ATLANTIK SELATAN, TELISIK.ID - Samudera Atlantik adalah samudera terbesar kedua di dunia, meliputi seperlima permukaan Bumi. Kata Atlantik sendiri berasal dari mitologi Yunani yang berarti "Laut Atlas".
Iceberg A-68 adalah gunung es tabular raksasa yang terapung di Atlantik Selatan, setelah melahirkan dari lapisan es Larsen C Antartika pada Juli 2017.
Melansir Livescience.com, massa es raksasa (disebut A68a) dikenal sebagai gunung es tabular karena bentuknya yang persegi panjang.

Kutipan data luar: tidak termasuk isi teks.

(* ===== verification/Bencode.v ===== *)
(** * Bencode: [src/src/metainfo/bencode.rs]

    The value type with its accessors, the serialiser and the recursive-descent
    parser, whose three mutually recursive functions share one fuel.  The
    lemmas establish totality, locality (only the bytes of a value decide how
    it is read) and the round trip. *)

From Stdlib Require Import ZArith Lia String Strings.Byte.
From stdpp Require Import base tactics numbers list option.
From S2P Require Import Prelude.

#[local] Set Warnings "-register-all".

Definition MAX_DEPTH : nat := 100.

(** [enum BencodeValue]; the [BTreeMap] of a [Dict] is its entries in key order. *)
Inductive BencodeValue :=
  | BInt (i : Z)
  | BBytes (b : bytes)
  | BList (items : list BencodeValue)
  | BDict (map : list (bytes * BencodeValue)).

(** ** Accessors *)

Definition as_int (v : BencodeValue) : result Z :=
  match v with BInt i => Ok i | _ => Err (EBencode "expected integer") end.

Definition as_bytes (v : BencodeValue) : result bytes :=
  match v with BBytes b => Ok b | _ => Err (EBencode "expected byte string") end.

Definition as_str (v : BencodeValue) : result bytes :=
  b ← as_bytes v;
  if utf8_valid b then Ok b else Err (EBencode "invalid utf-8").

Definition as_list (v : BencodeValue) : result (list BencodeValue) :=
  match v with BList l => Ok l | _ => Err (EBencode "expected list") end.

Definition as_dict (v : BencodeValue) : result (list (bytes * BencodeValue)) :=
  match v with BDict d => Ok d | _ => Err (EBencode "expected dict") end.

Definition dict_get (v : BencodeValue) (key : bytes) : result BencodeValue :=
  d ← as_dict v; ok_or (bt_get key d) (EBencode "missing key").

(** ** Serialisation *)

Fixpoint to_bytes (v : BencodeValue) : bytes :=
  match v with
  | BInt i => "i"%byte :: show_i i ++ ["e"%byte]
  | BBytes b => show_u (Z.of_nat (length b)) ++ ":"%byte :: b
  | BList items => "l"%byte :: flat_map to_bytes items ++ ["e"%byte]
  | BDict map =>
      "d"%byte ::
      flat_map (fun '(k, v) => (show_u (Z.of_nat (length k)) ++ ":"%byte :: k) ++ to_bytes v) map
      ++ ["e"%byte]
  end.

(** ** Parsing *)

(** The shape checks of [parse_int] on the text between [i] and [e]. *)
Definition check_int_text (s : bytes) : result unit :=
  if (length s =? 0)%nat then Err (EBencode "empty integer")
  else if negb (utf8_valid s) then Err (EBencode "int utf-8")
  else if bytes_eqb s (bs "-0") then Err (EBencode "negative zero")
  else if (1 <? length s)%nat &&
          (bytes_eqb (take 1 s) (bs "0") || bytes_eqb (take 2 s) (bs "-0"))
  then Err (EBencode "leading zero")
  else Ok tt.
(* ===== verification/PeerWire.v ===== *)
(** * The peer wire protocol: [src/src/peer/message.rs]

    Messages with their encoder and decoder, length-prefixed frames over a byte
    stream (the allocating reader and writer and the buffer-reusing fast
    paths), and the bitfield codec. *)

From Stdlib Require Import ZArith Lia String Strings.Byte.
From stdpp Require Import base tactics numbers list option.
From S2P Require Import Prelude.

Definition BLOCK_SIZE : Z := 16384.

(** [enum Message]; [u32] and [u8] fields are [Z] in range (see [msg_ok]). *)
Inductive Message :=
  | KeepAlive
  | Choke
  | Unchoke
  | Interested
  | NotInterested
  | Have (i : Z)
  | Bitfield (b : bytes)
  | Request (index begin length : Z)
  | Piece (index begin : Z) (data : bytes)
  | Cancel (index begin length : Z)
  | Extended (ext_id : byte) (payload : bytes)
  | HaveAll
  | HaveNone
  | RejectRequest (index begin length : Z)
  | AllowedFast (i : Z)
  | SuggestPiece (i : Z).

Definition ID_CHOKE : Z := 0.
Definition ID_UNCHOKE : Z := 1.
Definition ID_INTERESTED : Z := 2.
Definition ID_NOT_INTERESTED : Z := 3.
Definition ID_HAVE : Z := 4.
Definition ID_BITFIELD : Z := 5.
Definition ID_REQUEST : Z := 6.
Definition ID_PIECE : Z := 7.
Definition ID_CANCEL : Z := 8.
Definition ID_EXTENDED : Z := 20.
Definition ID_SUGGEST : Z := 13.
Definition ID_HAVE_ALL : Z := 14.
Definition ID_HAVE_NONE : Z := 15.
Definition ID_REJECT : Z := 16.
Definition ID_ALLOWED_FAST : Z := 17.

Definition tag (id : Z) (payload : bytes) : bytes :=
  let len := wrap 32 (1 + Z.of_nat (length payload)) in
  to_be 4 len ++ [z2b id] ++ payload.
Lemma requested_bit_put p b : requested_bit i b (put pm i p) = index (p_req p) b.
Proof. unfold requested_bit. by rewrite (proj1 (proj2 (get_put p))). Qed.
Lemma received_bit_put p b : received_bit i b (put pm i p) = index (p_rec p) b.
Proof. unfold received_bit. by rewrite (proj1 (proj2 (proj2 (get_put p)))). Qed.
End Steps.

Lemma mult_begin begin :
  0 <= begin -> (begin mod BLOCK_SIZE =? 0) = true ->
  begin = Z.of_nat (Z.to_nat (begin / BLOCK_SIZE)) * BLOCK_SIZE.
Proof.
  intros H E. apply Z.eqb_eq in E. pose proof (Z.div_mod begin BLOCK_SIZE).
  pose proof (Z.div_pos begin BLOCK_SIZE). unfold BLOCK_SIZE in *. lia.
Qed.

Lemma insert_split {A} (l : list A) b x :
  (b < length l)%nat -> take (S b) (<[b := x]> l) = take b l ++ [x] /\ drop (S b) (<[b := x]> l) = drop (S b) l.
Proof.
  intros H. split; [|by rewrite drop_insert_lt by lia].
  rewrite (take_S_r _ _ x) by (by apply list_lookup_insert_eq). by rewrite take_insert_ge by lia.
Qed.

Lemma index_lt_Some {A} (l : list A) b : (b < length l)%nat -> exists x, l !! b = Some x /\ index l b = Ok x.
Proof. intros H. destruct (lookup_lt_is_Some_2 l b H) as [x Hx]. exists x. split; [done|by apply index_Some]. Qed.

(** ** Each operation replaces one row by the abstract result *)

Section Refine.
Context (pm : PieceManager) (i : nat) (G : geometry pm) (L : lens_ok pm) (Hi : (i < num_pieces pm)%nat).
Let size := psize pm i.
(* ===== verification/Paths.v ===== *)
(** * Paths: what the crate uses of [std::path] (Unix)

    A [Path] or [PathBuf] is its bytes.  [components] is the documented
    decomposition: repeated separators and interior [.] segments vanish, a
    leading [/] is [RootDir], a leading [.] segment is [CurDir].  [join] is
    [PathBuf::push] on a copy, so an absolute argument replaces the base.
    [starts_with] compares whole components.  The lemmas say when a join stays
    below its base. *)

From Stdlib Require Import ZArith Lia String Strings.Byte.
From stdpp Require Import base tactics numbers list option.
From S2P Require Import Prelude.

(** ** [str::split] *)

Fixpoint split_on (sep : byte) (l : bytes) : list bytes :=
  match l with
  | [] => [[]]
  | c :: r =>
      if Byte.eqb c sep then [] :: split_on sep r
      else match split_on sep r with
           | s :: ss => (c :: s) :: ss
           | [] => [[c]]
           end
  end.

(** [str::trim_end_matches] with a set of characters. *)
Fixpoint trim_end (p : byte -> bool) (l : bytes) : bytes :=
  match l with
  | [] => []
  | c :: r =>
      match trim_end p r with
      | [] => if p c then [] else [c]
      | r' => c :: r'
      end
  end.

Definition to_ascii_lowercase (l : bytes) : bytes :=
  (fun b => if between 65 90 b then z2b (b2z b + 32) else b) <$> l.

(** [str::contains] with a string pattern. *)
Fixpoint has_prefix (p l : bytes) : bool :=
  match p, l with
  | [], _ => true
  | a :: p, b :: l => Byte.eqb a b && has_prefix p l
  | _, [] => false
  end.

Fixpoint contains (p l : bytes) : bool :=
  has_prefix p l || match l with [] => false | _ :: l => contains p l end.

(** ** Components *)

Inductive Component :=
  | RootDir
  | CurDir
  | ParentDir
  | Normal (part : bytes).

#[export] Instance component_eq_dec : EqDecision Component.
Proof. solve_decision. Defined.

Definition segment (s : bytes) : option Component :=
  if bytes_eqb s [] || bytes_eqb s (bs ".") then None
  else if bytes_eqb s (bs "..") then Some ParentDir
  else Some (Normal s).

Definition is_absolute (p : bytes) : bool :=
  match p with c :: _ => Byte.eqb c "/" | [] => false end.

Definition lead (p : bytes) : list Component :=
  if is_absolute p then [RootDir]
  else if bytes_eqb (default [] (head (split_on "/" p))) (bs ".") then [CurDir]
  else [].

Definition components (p : bytes) : list Component :=
  lead p ++ omap segment (split_on "/" p).

Definition ends_with_sep (p : bytes) : bool :=
  match list.last p with Some c => Byte.eqb c "/" | None => false end.

(** [PathBuf::push] / [Path::join]. *)
Definition join (base p : bytes) : bytes :=
  if is_absolute p then p
  else if bytes_eqb base [] || ends_with_sep base then base ++ p
  else base ++ "/"%byte :: p.

Definition starts_with (p base : bytes) : bool :=
  bool_decide (components base `prefix_of` components p).

Definition is_normal (c : Component) : bool :=
  match c with Normal _ => true | _ => false end.

Example components_ex :
  components (bs "/a//./b/../c/") =
  [RootDir; Normal (bs "a"); Normal (bs "b"); ParentDir; Normal (bs "c")].
Proof. vm_compute. reflexivity. Qed.

(** ** Lemmas *)

Lemma split_on_nonempty sep l : exists s ss, split_on sep l = s :: ss.
Proof.
  induction l as [|c r (s & ss & IH)]; simpl; [eauto|].
  destruct (Byte.eqb c sep); [eauto|]. rewrite IH. eauto.
Qed.

Lemma split_on_app sep a b :
  split_on sep (a ++ sep :: b) = split_on sep a ++ split_on sep b.
Proof.
  induction a as [|c a IH]; simpl.
  - by rewrite (proj2 (byte_eqb_iff sep sep) eq_refl).
  - rewrite IH. destruct (Byte.eqb c sep); [done|].
    destruct (split_on_nonempty sep a) as (s & ss & ->). done.
Qed.

Lemma split_on_none sep l : forallb (fun c => negb (Byte.eqb c sep)) l = true -> split_on sep l = [l].
Proof.
  induction l as [|c l IH]; simpl; [done|]. intros [H1 H2]%andb_true_iff.
  apply negb_true_iff in H1. by rewrite H1, IH.
Qed.

(** The first segment decides whether a path starts with [CurDir]. *)
Lemma head_split_app a b :
  default [] (head (split_on "/" (a ++ "/"%byte :: b))) = default [] (head (split_on "/" a)).
Proof. rewrite split_on_app. by destruct (split_on_nonempty "/" a) as (s & ss & ->). Qed.

Lemma lead_app a b : a <> [] -> lead (a ++ "/"%byte :: b) = lead a.
Proof. intros Ha. unfold lead. rewrite head_split_app. by destruct a. Qed.

(** Joining a path that starts with a plain component appends components. *)
Lemma components_join base p :
  lead p = [] -> components (join base p) = components base ++ omap segment (split_on "/" p).
Proof.
  unfold join, components. intros Hp.
  destruct (is_absolute p) eqn:Ha; [by unfold lead in Hp; rewrite Ha in Hp|].
  destruct base as [|c base]; cbn [bytes_eqb orb]; [cbn [app]; by rewrite Hp|].
  unfold ends_with_sep. destruct (list.last (c :: base)) as [z|] eqn:El; [|by apply last_None in El].
  apply last_Some in El as (l & El). rewrite El.
  destruct (Byte.eqb z "/") eqn:Ez.
  - apply byte_eqb_iff in Ez as ->. rewrite <- app_assoc. cbn [app].
    destruct l as [|x l].
    + unfold lead. cbn. done.
    + rewrite !lead_app by done. rewrite !split_on_app, !omap_app, <- !app_assoc. cbn. by rewrite app_nil_r || done.
  - rewrite lead_app by (by destruct l). by rewrite split_on_app, omap_app, <- app_assoc.
Qed.

(** A path of plain components starts with neither [/] nor [.]. *)
Lemma normal_lead p : forallb is_normal (components p) = true -> lead p = [].
Proof.
  unfold components. rewrite forallb_app, andb_true_iff. intros [H _].
  unfold lead in *. destruct (is_absolute p); [done|]. by destruct (bytes_eqb _ _).
Qed.

Lemma components_join_normal base p :
  forallb is_normal (components p) = true ->
  components (join base p) = components base ++ components p.
Proof.
  intros H. apply normal_lead in H. rewrite components_join by done.
  unfold components at 3. by rewrite H.
Qed.

(** The containment check after a join of plain components always passes. *)
Lemma join_starts_with base p :
  forallb is_normal (components p) = true -> starts_with (join base p) base = true.
Proof.
  intros H. apply bool_decide_eq_true. rewrite components_join_normal by done.
  by apply prefix_app_r.
Qed.

(** A name with no separator that is neither empty, [.] nor [..] is one plain component. *)
Definition plain (s : bytes) : bool :=
  negb (bytes_eqb s [] || bytes_eqb s (bs ".") || bytes_eqb s (bs "..")) &&
  forallb (fun c => negb (Byte.eqb c "/")) s.

Lemma segment_plain s : plain s = true -> segment s = Some (Normal s) /\ split_on "/" s = [s].
Proof.
  unfold plain, segment. intros [H1 H2]%andb_true_iff.
  apply negb_true_iff, orb_false_iff in H1 as [[-> ->]%orb_false_iff ->].
  split; [done|]. by apply split_on_none.
Qed.

Lemma components_plain s : plain s = true -> components s = [Normal s].
Proof.
  intros H. pose proof (segment_plain s H) as [Hs Hd]. unfold components, lead.
  rewrite Hd. cbn [omap list_omap head default from_option id]. rewrite Hs.
  unfold plain in H. destruct s as [|c s]; [done|].
  apply andb_true_iff in H as [H1 H2]. cbn [forallb] in H2. apply andb_true_iff in H2 as [H2 _].
  cbn [is_absolute]. apply negb_true_iff in H2 as ->.
  apply negb_true_iff, orb_false_iff in H1 as [[_ H1]%orb_false_iff _]. by rewrite H1.
Qed.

Ukuran terbesarnya kira-kira seukuran Delaware, mencakup sekitar 2.300 mil persegi (6.000 kilometer persegi).
Dilansir dari Wikipedia, Nama "A-68" diberikan oleh Pusat Es Nasional AS, itu pecah menjadi beberapa bagian dengan induk berg yang dijuluki A-68A . Gunung es anak yang lebih besar ditunjuk dalam urutan kelahiran, sebagai A-68B , A-68C , A-68D , A-68E , A-68F , dan pada Januari 2021.
Pada 2017 gunung es itu terkenal dengan meletusnya gunung es lainnya, A68, membuang 1 triliun ton air lelehan ke laut selama tiga tahun berada di laut. Tetapi para ilmuwan tidak tahu apa yang menyebabkan A68a pecah.
Baca Juga: Peneliti Temukan Jejak Kaki Manusia dan Hewan Purba di Inggris Berusia Ribuan Tahun
Setelah melewati Pulau Georgia Selatan, A68a mulai retak, dengan bongkahan besar pecah sebagai akibat langsung dari lunas gunung es yang menyeret di dasar laut, namun peristiwa kedua membingungkan para ahli karena gunung es itu mengambang di laut terbuka yang dalam.
“Biasanya gunung es pecah karena mereka menabrak dasar laut, menyebabkan bagian-bagiannya pecah,” Alex Huth, penulis utama studi tersebut dan rekan penelitian pascadoktoral di Program di Ilmu Atmosfer dan Kelautan (AOS) di Universitas Princeton.
Namun dalam kasus ini, setelah melihat data arus laut, bagian gunung es yang seperti jari tampaknya tumpang tindih satu bagian dari arus yang lebih kuat dari bagian lain, jadi masuk akal untuk menduga ketegangan yang cukup di sepanjang gunung es.
Para peneliti berteori bahwa peristiwa kerusakan kedua dipicu oleh "geser arus laut" dan bahwa perubahan arus menyebabkan sebagian gunung es terlepas.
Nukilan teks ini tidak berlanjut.